秋季関東大学リーグ戦(秋リーグ)第9戦は順大と対戦した。組織力を武器によくつなぎ、テクニカルなスパイカー陣が決めきる順大のスタイルに苦戦する場面も見られたが、早大の個の攻撃力が上回った。セットカウント3―2(25―23、23―25、25―…

 秋季関東大学リーグ戦(秋リーグ)第9戦は順大と対戦した。組織力を武器によくつなぎ、テクニカルなスパイカー陣が決めきる順大のスタイルに苦戦する場面も見られたが、早大の個の攻撃力が上回った。セットカウント3―2(25―23、23―25、25―13、23-25、15-6)で今季初のフルセットの末、勝利を収めた。

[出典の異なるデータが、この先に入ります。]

(* ===== verification/LocalWitness.v ===== *)
(** * The CUDA backend: concrete runs

    Runs that satisfy the hypotheses of the theorems, and the defects of the
    protocol as closed executions. *)

From S2P Require Import Prelude HostMem Types Region Memory MemoryCopy Pinned Text Numa Topology Cuda LocalCopy Local LocalInv LocalEvict LocalSections LocalTransfer LocalSteps LocalTheorems LocalRun LocalPut LocalRoundtrip LocalBuild Store MemoryAccess StoreTheorems LocalAccess.

#[local] Instance lw_profile : BuildProfile := true.

(** ** A machine with one GPU and one pool of a single unit *)

(** A driver that accepts everything. *)
Definition lw_sys : CudaSys :=
  mkCudaSys 0 (0, 1) (λ i, (0, i)) (λ _, (0, str "0000:3B:00.0" ++ replicate 20 0)) (λ _ _, (0, 1)) (λ _ _, 0) (λ _ _ _ _, 0) (λ _ _ _ _, 0)
    (λ _ _ _ _ _ _, 0) (λ _ _, 0) (λ _ _, (0, 0)) (λ _ _ _ _, 0) (λ _ _, (0, 3)) (λ i, Some (100 + i)) (λ c, Some (c + 100)) (λ _, true) (λ _, true).

Definition lw_base : Z := 2 ^ 30.
Definition lw_inner : LocalInner :=
  mkLocalInner (mkAccessInfo "local" 0 [Cpu 0; Gpu 0] Capability_all) (mkTopology [0] {[0 := [0]]} {[0 := 0]})
    [mkCudaGpu 0 100 200 (str "0000:3b:00.0")].
Definition lw_st0 : LocalState :=
  mkLocalState ∅ {[Cpu 0 := []; Gpu 0 := []]} {[0 := mkLocalPool 0 true lw_base ALIGN [(0, ALIGN)]]} ∅ 0.

(** Source bytes on the GPU, destination on the host. *)
Definition lw_src : MemoryRegion := mkRegion 1 4096 3 (Gpu 0).
Definition lw_dst : MemoryRegion := mkRegion 2 8192 3 (Cpu 0).
Definition lw_key : bytes := [1].
Definition lw_ps : PutSlot := mkPutSlot (mkSlotSpec 3 (Strict (Cpu 0))) [iov_all lw_src].
Definition lw_op : OpPut := OpPut_new [lw_ps].
Definition lw_get : OpGet := with_src_offset (OpGet_new 0 [iov lw_dst 0 2]) 1.

Lemma lw_pool_inv n p : ls_pools lw_st0 !! n = Some p → n = 0 ∧ p = mkLocalPool 0 true lw_base ALIGN [(0, ALIGN)].
Proof. intros Hp. simpl in Hp. apply lookup_singleton_Some in Hp as [<- <-]. done. Qed.

Lemma lw_fifo_inv d q : ls_fifo lw_st0 !! d = Some q → q = [].
Proof. intros Hq. simpl in Hq. apply lookup_insert_Some in Hq as [[_ <-]|[_ [_ <-]%lookup_singleton_Some]]; done. Qed.

Lemma lw_fresh : local_fresh lw_st0.
Proof. constructor; [done|done|]. by intros numa p [-> ->]%lw_pool_inv. Qed.

Lemma lw_src_segs : iov_segs [iov_all lw_src] = [(4096, 3)].
Proof. done. Qed.
Lemma lw_dst_segs : iov_segs (get_dst lw_get) = [(8192, 2)].
Proof. done. Qed.

(** Memory: the two caller buffers and the pool. *)
Definition lw_addrs : list Z := seqZ 4096 3 ++ seqZ 8192 3 ++ seqZ lw_base ALIGN.

Lemma lw_memory : ∃ h : heap, ∀ x, x ∈ lw_addrs → h !! x = Some (x mod 256).
Proof.
  exists (list_to_map ((λ x, (x, x mod 256)) <$> lw_addrs)). intros x Hx. apply elem_of_list_to_map_1'.
  - intros y Hy. apply list_elem_of_fmap in Hy as (z & [= -> ->] & _). done.
  - by apply (list_elem_of_fmap_2 (λ x, (x, x mod 256))).
Qed.

Section Memory.
Context (h : heap) (Hh : ∀ x, x ∈ lw_addrs → h !! x = Some (x mod 256)).

Lemma lw_mapped a n : (∀ x, a <= x < a + n → x ∈ lw_addrs) → mapped h a n.
Proof. intros Hin x Hx. rewrite (Hh x (Hin x Hx)). by eexists. Qed.

Lemma lw_in_src x : 4096 <= x < 4099 → x ∈ lw_addrs.
Proof. intros. unfold lw_addrs. rewrite !elem_of_app, !elem_of_seqZ. lia. Qed.
Lemma lw_in_dst x : 8192 <= x < 8195 → x ∈ lw_addrs.
Proof. intros. unfold lw_addrs. rewrite !elem_of_app, !elem_of_seqZ. lia. Qed.
Lemma lw_in_pool x : lw_base <= x < lw_base + ALIGN → x ∈ lw_addrs.
Proof. intros. unfold lw_addrs. rewrite !elem_of_app, !elem_of_seqZ. lia. Qed.

Lemma lw_pool_addr pools x : (∀ n p, pools !! n = Some p → lp_base p = lw_base ∧ lp_len p = ALIGN) → in_pool pools x → lw_base <= x < lw_base + ALIGN.
Proof. intros Hp (n & p & Hn & Hx). destruct (Hp n p Hn). lia. Qed.

Lemma lw_layout : layout_ok (ls_pools lw_st0) h.
Proof.
  constructor.
  - intros numa p [-> ->]%lw_pool_inv. done.
  - intros numa p [-> ->]%lw_pool_inv. apply lw_mapped, lw_in_pool.
  - intros n m p q Hne [-> ->]%lw_pool_inv [-> ->]%lw_pool_inv. done.
Qed.

Lemma lw_engine sd dd : sd ∈ [Cpu 0; Gpu 0] → dd ∈ [Cpu 0; Gpu 0] → engine_ok lw_inner lw_sys sd dd.
Proof.
  intros Hs Hd. unfold engine_ok. rewrite !elem_of_cons, elem_of_nil in Hs, Hd.
  destruct Hs as [->|[->|[]]], Hd as [->|[->|[]]]; eexists; (split; [reflexivity|]); by split.
Qed.

Lemma lw_pools0 n p : ls_pools lw_st0 !! n = Some p → lp_base p = lw_base ∧ lp_len p = ALIGN.
Proof. by intros [-> ->]%lw_pool_inv. Qed.

Lemma lw_src_ok : put_src_ok lw_inner lw_sys (ls_pools lw_st0) h (Gpu 0) (iov_segs [iov_all lw_src]) 3.
Proof.
  constructor.
  - constructor; [|constructor]. split; [done|]. split; [done|]. split; [done|]. apply lw_mapped, lw_in_src.
  - done.
  - intros x Hx Hp%(lw_pool_addr _ _ lw_pools0). rewrite lw_src_segs, addrs_one in Hx.
    unfold lw_base in Hp. simpl in Hx. lia.
  - intros numa [p [-> ->]%lw_pool_inv]. apply lw_engine; [right; left|left].
Qed.

Lemma lw_put_pre : local_put_pre lw_inner lw_sys lw_key lw_op lw_st0 h.
Proof.
  constructor.
  - apply fresh_ok, lw_fresh.
  - apply lw_layout.
  - split.
    + intros numa [p [-> ->]%lw_pool_inv]. by eexists.
    + intros _ d q ->%lw_fifo_inv. by intros k i o ?%elem_of_nil.
  - done.
  - intros o. simpl. by rewrite lookup_empty.
  - by intros d q i _ ->%lw_fifo_inv ?%elem_of_nil.
  - constructor; [|constructor]. constructor; [done|done|]. intros d [= <-]. apply lw_src_ok.
Qed.

(** The source bytes, and the range a get of two bytes at offset one reads. *)
Lemma lw_bytes : segs_contents h (iov_segs [iov_all lw_src]) = [0; 1; 2].
Proof.
  apply (inj (fmap Some)). rewrite segs_contents_addrs by apply lw_src_ok. rewrite lw_src_segs. change (addrs [(4096, 3)]) with [4096; 4097; 4098].
  csimpl. rewrite !Hh by (apply lw_in_src; lia). done.
Qed.

Lemma lw_dst_some x : 8192 <= x < 8195 → is_Some (h !! x).
Proof. intros Hx. rewrite Hh by (by apply lw_in_dst). by eexists. Qed.

Lemma lw_dst_ok st h' : evolves lw_st0 st → (∀ x, 8192 <= x < 8195 → is_Some (h' !! x)) → get_dst_ok (ls_pools st) h' lw_get 2.
Proof.
  intros Hev Hdom. constructor; rewrite ?lw_dst_segs; [|done|done|done|apply (bool_decide_unpack _); by vm_compute|].
  - constructor; [|constructor]. split; [done|]. split; [done|]. split; [done|].
    intros x Hx. apply Hdom. simpl in Hx. lia.
  - intros x Hx Hp. rewrite in_pool_evolves in Hp by exact Hev. apply (lw_pool_addr _ _ lw_pools0) in Hp.
    rewrite addrs_one in Hx. unfold lw_base in Hp. simpl in Hx. lia.
Qed.
End Memory.

Lemma local_put_correct_witness :
  ∃ h h' st' rs, local_put lw_inner lw_sys lw_key lw_op (mkLocalWorld h []) lw_st0 = Ret (mkLocalWorld h' [], st', Ok rs) ∧ length rs = 1%nat ∧
    segs_contents h (iov_segs [iov_all lw_src]) = [0; 1; 2].
Proof.
  destruct lw_memory as [h Hh].
  destruct (local_put_correct lw_inner lw_sys lw_key lw_op lw_st0 h (lw_put_pre h Hh)) as (h' & st' & rs & Hput & Hlen & _).
  exists h, h', st', rs. split; [exact Hput|]. split; [exact Hlen|]. exact (lw_bytes h Hh).
Defined.

(** ** The backend behind a [Store] *)

Definition lw_store : Store LocalSystem := from_servicer (local_servicer lw_inner lw_sys).

Lemma lw_caller_mapped h a n :
  mapped h a n → (∀ x, a <= x < a + n → x < lw_base) → mapped (caller_heap (ls_pools lw_st0) h) a n.
Proof.
  intros Hm Hlt x Hx. destruct (Hm x Hx) as [b Hb]. exists b. apply caller_heap_Some. split; [done|].
  intros Hp%(lw_pool_addr _ _ lw_pools0). specialize (Hlt x Hx). lia.
Qed.

(** Two of the three bytes put from the GPU are read into host memory. *)
Example lw_store_put_get :
  ∃ y y' y2 rp, put_options lw_store lw_key lw_op y = Ret (y', Ok [Ok tt]) ∧
    get_options lw_store lw_key lw_get y' = Ret (y2, Ok rp) ∧ contents (loc_heap y2) (get_dst lw_get) = [1; 2].
Proof.
  destruct lw_memory as [h Hh]. set (y := mkLocalSystem (mkLocalWorld h []) lw_st0 [] 3).
  destruct (local_put_single lw_inner lw_sys lw_key lw_op lw_ps lw_st0 h
    (match claim lw_key (OpPut_spec lw_op) lw_st0 with Ok (st, _) => st | Err _ => lw_st0 end) (lw_put_pre h Hh))
    as (h' & st' & Hput); [done|by vm_compute|by vm_compute|].
  assert (loc_inv y) as Hinv by (split; [done|]; split_and!; apply (lw_put_pre h Hh)).
  set (y' := mkLocalSystem (mkLocalWorld h' []) st' [] 3).
  assert (put_options lw_store lw_key lw_op y = Ret (y', Ok [Ok tt])) as Hp.
  { unfold put_options. change (check_put _ lw_op) with (Ok tt : Result unit). simpl. unfold loc_put. simpl. by rewrite Hput. }
  destruct (local_put_ok lw_inner lw_sys lw_key lw_op lw_st0 h (lw_put_pre h Hh)) as [(h1 & st1 & rs1 & Hput1 & _ & _ & _ & _ & Hev & _)|[? _]]; [|done].
  rewrite Hput in Hput1. injection Hput1 as <- <- <-.
  destruct (put_get_lawful (local_servicer lw_inner lw_sys) y lw_key lw_op y' [Ok tt] 0 lw_ps lw_get (Cpu 0) 2) as (y2 & rp & Hg & Hc);
    [exact Hinv|by apply lw_put_pre|exact Hp|done|done| |done| |repeat constructor|done|done|done|by vm_compute|done|].
  - intros d n numa [= <- <-] Hn. apply lw_engine; [|left]. destruct Hn as [p Hn].
    pose proof (ev_pools _ _ Hev numa) as He. simpl in Hn. rewrite Hn in He. symmetry in He.
    apply fmap_Some in He as (p0 & [-> _]%lw_pool_inv & _). left.
  - constructor; [|constructor]. split; [|done]. split; [done|]. split; [done|]. split; [done|].
    apply lw_caller_mapped; [apply (lw_mapped h Hh), lw_in_dst|]. intros x Hx. unfold lw_base. simpl in Hx. lia.
  - exists y, y', y2, rp. split; [exact Hp|]. split; [exact Hg|]. etransitivity; [exact Hc|]. 
    assert (contents (loc_heap y) (ps_src lw_ps) = [0; 1; 2]) as Hb.
    { unfold loc_heap. simpl. rewrite caller_contents by apply (lw_src_ok h Hh). apply (lw_bytes h Hh). }
    simpl. simpl in Hb. by rewrite Hb.
Qed.

(** ** A run: put, lookup, removal during the read, end of the read *)

Definition ret_or {A} (d : A) (o : outcome A) : A := match o with Ret a => a | _ => d end.

Definition lw_st1 : LocalState :=
  match claim lw_key (OpPut_spec lw_op) lw_st0 with Ok (st, _) => st | Err _ => lw_st0 end.
Definition lw_buf : PinnedBuf := mkPinnedBuf 0 ALIGN 3.
Definition lw_st2 : LocalState := (ret_or (lw_st1, None) (pool_alloc 0 3 lw_st1)).1.
Definition lw_placed : list placed_buf := [(0, false, lw_buf)].
Definition lw_st3 : LocalState := (ret_or (lw_st2, Ok tt) (publish_placed lw_key 0 lw_placed lw_st2)).1.
Definition lw_rep : LocalReplica := mkLocalReplica (Cpu 0) Dram false 0.
Definition lw_st4 : LocalState := (ret_or (lw_st3, Ok (lw_rep, 3)) (lookup_replica lw_inner lw_key lw_get (Cpu 0) lw_st3)).1.
Definition lw_st5 : LocalState := ret_or lw_st4 (local_remove lw_st4 [lw_key]).
Definition lw_st6 : LocalState := ret_or lw_st5 (arc_drop 0 lw_st5).

Abbreviation lw_steps := (rtc (local_step lw_inner)).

 第1セットは開幕からブロックのミスが相次ぎ、4―8と先行を許したが、途中出場の佐藤遥斗(スポ1=東京・駿台学園)が丁寧な高いファーストタッチや、コースを突く軟打のサーブで攻守に貢献。攻撃面では、OH山田大貴(スポ4=静岡・清水桜が丘)が得意のバックライトからのアタックを中心に追い上げ、22-22と同点のまま終盤にもつれこんだ。リベロ荒尾怜音(スポ4=熊本・鎮西)のレシーブから、OH水町泰杜主将(スポ4=熊本・鎮西)のパイプ攻撃でセットポイントとする。ディグリベロ布台駿(社4=東京・早実)がブロックのワンタッチをカバーしてつなぎ、山田が決めきってセットを先取した。


第3セットにサーブで大量得点した畑

 続くセットも順大優位で、先行される展開が続いた。9―11の場面で、着地の際に足に違和感を覚えた山田が一時コートから離れたことをきっかけに、4年生を中心に奮起。水町主将やMB伊藤吏玖副将(スポ4=東京・駿台学園)、MB麻野堅斗(スポ1=京都・東山)のブロックポイントで背中をつかむも、終盤のアタックミスが響いてセットを取られた。第3セットは一転、一方的な試合運びとなった。OP畑虎太郎(スポ2=福井工大福井)のサーブで幕を開けるなり、ネットにかかってミスするまではなんと9連続得点。3本のサービスエースを含むなど、波に乗ったときの強さを見せた。好調な畑にボールが集まり、彼もその期待に応える。25-13と圧倒的な点差でセットを取った。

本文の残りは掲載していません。